DATA SUPPLIED Block Start

(** An empty, available TTL store. *)
Definition sample_store : TTLCache := {| entries := ∅; outage := None |}.

(** A route cache over the empty store, with ages 0s to 60s. *)
Definition sample_routeCache : RouteCache :=
  {| cache := Some sample_store; rc_age := {| min := 0; max := 60 |} |}.

(** A handler that gives one header two values and answers 404 with a
    body. *)
Definition handler_404 : http_Handler :=
  fun _ => [CallHeader (HAdd "Accept" "text/html");
            CallHeader (HAdd "Accept" "text/plain");
            CallWriteHeader 404;
            CallWrite (bytes "v1")].

(** A handler that writes its body in two calls. *)
Definition handler_two_writes : http_Handler :=
  fun _ => [CallWrite (bytes "ab"); CallWrite (bytes "cde")].

(** A handler that reads back what it wrote (the writer it is given is an
    [io.Reader]), which leaves the buffer empty. *)
Definition handler_reads_back : http_Handler :=
  fun _ => [CallWrite (bytes "a"); CallRead (bytes "?")].

(** ** What the claims speak of *)

(** The full body a handler wrote: the slices of its [Write] calls, in
    order. *)
Definition written (cs : list call) : list byte :=
  concat (omap (fun c => match c with CallWrite p => Some p | _ => None end) cs).

(** The handler never sets a status code. *)
Definition never_WriteHeader (cs : list call) : bool :=
  forallb (fun c => match c with CallWriteHeader _ => false | _ => true end) cs.

(** The handler writes nothing: no byte of body and no header. *)
Definition writes_nothing (cs : list call) : bool :=
  forallb (fun c =>
             match c with
             | CallWrite [] => true
             | CallWrite _ => false
             | CallHeader _ => false
             | _ => true
             end) cs.

(** The state a handler that writes nothing leaves the writer in. *)
Definition nothing_captured (rw : responseReadWriter) : Prop :=
  buffer rw = [] /\ len rw = 0 /\ header rw = ∅.

(** What the loop of [Handler] makes of the writer's headers [h], given
    the response headers [H]: a key no response key canonicalises to keeps
    its values, and any other key holds one value, the first value of a
    response key that canonicalises to it. *)
Definition first_values_set {rt : GoRuntime} (H h h' : http_Header) : Prop :=
  forall k' : string,
    (h' !! k' = h !! k' /\
     forall k : string, is_Some (H !! k) -> CanonicalMIMEHeaderKey k <> k') \/
    (exists (k v : string) (vs : list string),
        H !! k = Some (v :: vs) /\ CanonicalMIMEHeaderKey k = k' /\ h' !! k' = Some [v]).

(** The message [Handler] wraps the error of [handler] in. *)
Definition msg_could_not_handle : string :=
  "could not handle request with the cache processor: %w".

(** An entry as a miss at time 100 stores it, with two values under one
    header key, and a route cache whose store holds it. *)
Definition sample_entry : response :=
  {| Response := {| Bytes := bytes "v1";
                    Header := {[ "Accept" := ["text/html"; "text/plain"] ]} |};
     LastValid := 100; Etag := "GET /a-5"; Err := None |}.

Definition sample_routeCache_filled : RouteCache :=
  {| cache := Some {| entries := {[ "GET /a" := (sample_entry, 60 * time_Second) ]};
                      outage := None |};
     rc_age := {| min := 0; max := 60 |} |}.

(** The two errors [NewRouteCache] reports. *)
Definition err_nil_cache : error := errors_New "route cache is nil".
Definition err_min_above_max : error :=
  errors_New "max age must always be greater than min age".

DATA SUPPLIED Block End

- TASK TO COMPLETE -
Could you retype all of the entries, leaving every character unchanged?

- COMPLETED TASK -
(** An empty, available TTL store. *)
Definition sample_store : TTLCache := {| entries := ∅; outage := None |}.

(** A route cache over the empty store, with ages 0s to 60s. *)
Definition sample_routeCache : RouteCache :=
  {| cache := Some sample_store; rc_age := {| min := 0; max := 60 |} |}.

(** A handler that gives one header two values and answers 404 with a
    body. *)
Definition handler_404 : http_Handler :=
  fun _ => [CallHeader (HAdd "Accept" "text/html");
            CallHeader (HAdd "Accept" "text/plain");
            CallWriteHeader 404;
            CallWrite (bytes "v1")].

(** A handler that writes its body in two calls. *)
Definition handler_two_writes : http_Handler :=
  fun _ => [CallWrite (bytes "ab"); CallWrite (bytes "cde")].

(** A handler that reads back what it wrote (the writer it is given is an
    [io.Reader]), which leaves the buffer empty. *)
Definition handler_reads_back : http_Handler :=
  fun _ => [CallWrite (bytes "a"); CallRead (bytes "?")].

(** ** What the claims speak of *)

(** The full body a handler wrote: the slices of its [Write] calls, in
    order. *)
Definition written (cs : list call) : list byte :=
  concat (omap (fun c => match c with CallWrite p => Some p | _ => None end) cs).

(** The handler never sets a status code. *)
Definition never_WriteHeader (cs : list call) : bool :=
  forallb (fun c => match c with CallWriteHeader _ => false | _ => true end) cs.

(** The handler writes nothing: no byte of body and no header. *)
Definition writes_nothing (cs : list call) : bool :=
  forallb (fun c =>
             match c with
             | CallWrite [] => true
             | CallWrite _ => false
             | CallHeader _ => false
             | _ => true
             end) cs.

(** The state a handler that writes nothing leaves the writer in. *)
Definition nothing_captured (rw : responseReadWriter) : Prop :=
  buffer rw = [] /\ len rw = 0 /\ header rw = ∅.

(** What the loop of [Handler] makes of the writer's headers [h], given
    the response headers [H]: a key no response key canonicalises to keeps
    its values, and any other key holds one value, the first value of a
    response key that canonicalises to it. *)
Definition first_values_set {rt : GoRuntime} (H h h' : http_Header) : Prop :=
  forall k' : string,
    (h' !! k' = h !! k' /\
     forall k : string, is_Some (H !! k) -> CanonicalMIMEHeaderKey k <> k') \/
    (exists (k v : string) (vs : list string),
        H !! k = Some (v :: vs) /\ CanonicalMIMEHeaderKey k = k' /\ h' !! k' = Some [v]).

(** The message [Handler] wraps the error of [handler] in. *)
Definition msg_could_not_handle : string :=
  "could not handle request with the cache processor: %w".

(** An entry as a miss at time 100 stores it, with two values under one
    header key, and a route cache whose store holds it. *)
Definition sample_entry : response :=
  {| Response := {| Bytes := bytes "v1";
                    Header := {[ "Accept" := ["text/html"; "text/plain"] ]} |};
     LastValid := 100; Etag := "GET /a-5"; Err := None |}.

Definition sample_routeCache_filled : RouteCache :=
  {| cache := Some {| entries := {[ "GET /a" := (sample_entry, 60 * time_Second) ]};
                      outage := None |};
     rc_age := {| min := 0; max := 60 |} |}.

(** The two errors [NewRouteCache] reports. *)
Definition err_nil_cache : error := errors_New "route cache is nil".
Definition err_min_above_max : error :=
  errors_New "max age must always be greater than min age".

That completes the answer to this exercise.